-- Opening Marker --
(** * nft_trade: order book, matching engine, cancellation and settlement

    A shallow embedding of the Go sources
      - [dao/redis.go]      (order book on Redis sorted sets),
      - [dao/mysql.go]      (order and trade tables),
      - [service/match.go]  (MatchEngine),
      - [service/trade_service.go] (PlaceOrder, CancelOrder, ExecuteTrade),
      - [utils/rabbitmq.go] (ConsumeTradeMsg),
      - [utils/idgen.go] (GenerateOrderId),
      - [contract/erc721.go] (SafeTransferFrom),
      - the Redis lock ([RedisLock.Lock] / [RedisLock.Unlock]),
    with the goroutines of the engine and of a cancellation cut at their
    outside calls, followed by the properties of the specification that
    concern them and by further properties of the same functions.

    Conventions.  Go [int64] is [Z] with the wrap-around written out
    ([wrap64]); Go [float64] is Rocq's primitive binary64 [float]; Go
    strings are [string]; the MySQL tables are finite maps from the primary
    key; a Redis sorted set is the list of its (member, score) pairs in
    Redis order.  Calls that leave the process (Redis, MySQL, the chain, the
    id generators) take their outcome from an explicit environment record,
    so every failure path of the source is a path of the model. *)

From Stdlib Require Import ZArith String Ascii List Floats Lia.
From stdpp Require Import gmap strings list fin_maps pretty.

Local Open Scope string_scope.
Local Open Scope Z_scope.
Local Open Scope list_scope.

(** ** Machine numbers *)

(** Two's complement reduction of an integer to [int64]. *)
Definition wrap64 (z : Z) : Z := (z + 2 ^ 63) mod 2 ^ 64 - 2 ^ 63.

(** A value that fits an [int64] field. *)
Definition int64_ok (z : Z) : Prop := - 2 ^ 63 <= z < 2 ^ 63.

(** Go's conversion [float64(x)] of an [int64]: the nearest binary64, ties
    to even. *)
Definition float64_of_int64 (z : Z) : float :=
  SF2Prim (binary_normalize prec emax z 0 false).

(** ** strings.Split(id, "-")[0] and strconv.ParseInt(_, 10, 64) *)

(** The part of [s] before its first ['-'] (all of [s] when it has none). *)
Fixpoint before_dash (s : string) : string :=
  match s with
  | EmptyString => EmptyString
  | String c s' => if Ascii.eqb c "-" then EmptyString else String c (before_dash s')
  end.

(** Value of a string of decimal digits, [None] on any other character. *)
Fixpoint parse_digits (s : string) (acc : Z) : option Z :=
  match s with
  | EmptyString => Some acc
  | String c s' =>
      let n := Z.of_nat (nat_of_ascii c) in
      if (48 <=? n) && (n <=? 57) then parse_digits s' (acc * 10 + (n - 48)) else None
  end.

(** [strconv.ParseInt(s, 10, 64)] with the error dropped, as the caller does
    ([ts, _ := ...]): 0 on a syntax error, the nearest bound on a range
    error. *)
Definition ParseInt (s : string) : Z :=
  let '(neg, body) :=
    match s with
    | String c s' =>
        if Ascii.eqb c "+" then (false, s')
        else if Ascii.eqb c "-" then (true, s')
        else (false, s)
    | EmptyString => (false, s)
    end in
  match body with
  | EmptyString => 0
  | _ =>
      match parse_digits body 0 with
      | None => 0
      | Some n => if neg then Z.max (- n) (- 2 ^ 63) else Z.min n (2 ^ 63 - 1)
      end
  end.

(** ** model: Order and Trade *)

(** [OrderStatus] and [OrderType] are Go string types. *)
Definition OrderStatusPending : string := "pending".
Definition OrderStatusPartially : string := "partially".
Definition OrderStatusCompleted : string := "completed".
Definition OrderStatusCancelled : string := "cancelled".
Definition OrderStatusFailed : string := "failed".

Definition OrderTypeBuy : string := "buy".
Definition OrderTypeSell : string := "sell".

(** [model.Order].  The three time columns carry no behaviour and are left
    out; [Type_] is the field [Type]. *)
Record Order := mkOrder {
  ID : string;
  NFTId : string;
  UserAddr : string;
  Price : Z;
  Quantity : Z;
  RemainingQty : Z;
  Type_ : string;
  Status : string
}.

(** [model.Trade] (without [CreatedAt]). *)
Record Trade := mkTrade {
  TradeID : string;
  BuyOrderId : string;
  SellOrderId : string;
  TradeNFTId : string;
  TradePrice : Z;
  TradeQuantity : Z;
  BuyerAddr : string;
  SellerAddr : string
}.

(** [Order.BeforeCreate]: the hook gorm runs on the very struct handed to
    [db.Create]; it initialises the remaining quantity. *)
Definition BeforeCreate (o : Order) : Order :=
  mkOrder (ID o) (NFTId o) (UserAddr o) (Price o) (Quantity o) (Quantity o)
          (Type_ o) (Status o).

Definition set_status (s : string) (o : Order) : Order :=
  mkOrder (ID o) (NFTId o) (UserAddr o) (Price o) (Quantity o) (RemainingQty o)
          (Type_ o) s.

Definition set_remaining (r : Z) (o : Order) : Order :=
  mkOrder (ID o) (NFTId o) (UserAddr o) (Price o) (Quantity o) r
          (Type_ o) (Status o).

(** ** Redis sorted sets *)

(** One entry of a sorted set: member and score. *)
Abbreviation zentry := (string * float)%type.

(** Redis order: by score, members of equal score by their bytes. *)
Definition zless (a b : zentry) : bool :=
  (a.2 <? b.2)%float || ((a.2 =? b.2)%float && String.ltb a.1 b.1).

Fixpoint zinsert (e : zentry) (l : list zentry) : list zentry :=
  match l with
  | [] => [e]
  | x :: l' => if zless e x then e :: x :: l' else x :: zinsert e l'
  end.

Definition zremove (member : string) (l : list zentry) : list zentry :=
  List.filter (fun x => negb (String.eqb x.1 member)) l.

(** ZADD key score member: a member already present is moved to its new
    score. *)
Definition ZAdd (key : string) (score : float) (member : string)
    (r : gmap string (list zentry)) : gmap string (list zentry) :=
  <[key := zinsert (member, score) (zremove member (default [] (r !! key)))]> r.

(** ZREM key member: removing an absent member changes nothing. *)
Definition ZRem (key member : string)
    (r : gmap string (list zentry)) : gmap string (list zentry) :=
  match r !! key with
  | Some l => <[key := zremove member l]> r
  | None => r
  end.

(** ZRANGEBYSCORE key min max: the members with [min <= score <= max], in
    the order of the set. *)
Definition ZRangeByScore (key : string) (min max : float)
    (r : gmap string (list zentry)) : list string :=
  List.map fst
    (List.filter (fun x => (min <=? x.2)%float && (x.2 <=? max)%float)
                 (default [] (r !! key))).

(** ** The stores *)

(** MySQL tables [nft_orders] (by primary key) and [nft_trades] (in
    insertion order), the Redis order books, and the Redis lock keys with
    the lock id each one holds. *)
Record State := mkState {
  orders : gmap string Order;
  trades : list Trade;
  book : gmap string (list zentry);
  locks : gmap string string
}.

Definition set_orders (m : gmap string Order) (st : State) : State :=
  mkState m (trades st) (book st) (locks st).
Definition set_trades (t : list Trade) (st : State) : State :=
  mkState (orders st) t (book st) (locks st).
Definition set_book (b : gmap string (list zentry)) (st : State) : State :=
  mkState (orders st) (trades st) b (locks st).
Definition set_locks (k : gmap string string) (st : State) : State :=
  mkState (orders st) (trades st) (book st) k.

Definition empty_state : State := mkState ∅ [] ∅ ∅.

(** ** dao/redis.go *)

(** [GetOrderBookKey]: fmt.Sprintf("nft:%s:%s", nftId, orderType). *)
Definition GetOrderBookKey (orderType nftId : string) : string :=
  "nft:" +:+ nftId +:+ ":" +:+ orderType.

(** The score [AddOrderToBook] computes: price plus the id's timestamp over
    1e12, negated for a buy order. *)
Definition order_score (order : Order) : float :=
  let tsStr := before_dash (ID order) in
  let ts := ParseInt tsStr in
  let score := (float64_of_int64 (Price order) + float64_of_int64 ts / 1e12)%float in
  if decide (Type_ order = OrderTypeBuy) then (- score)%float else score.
-- Closing Marker --
• The task:
Copy out, from the data above, every line holding the word "false".

• Task answer:
  SF2Prim (binary_normalize prec emax z 0 false).
        if Ascii.eqb c "+" then (false, s')
        else (false, s)
    | EmptyString => (false, s)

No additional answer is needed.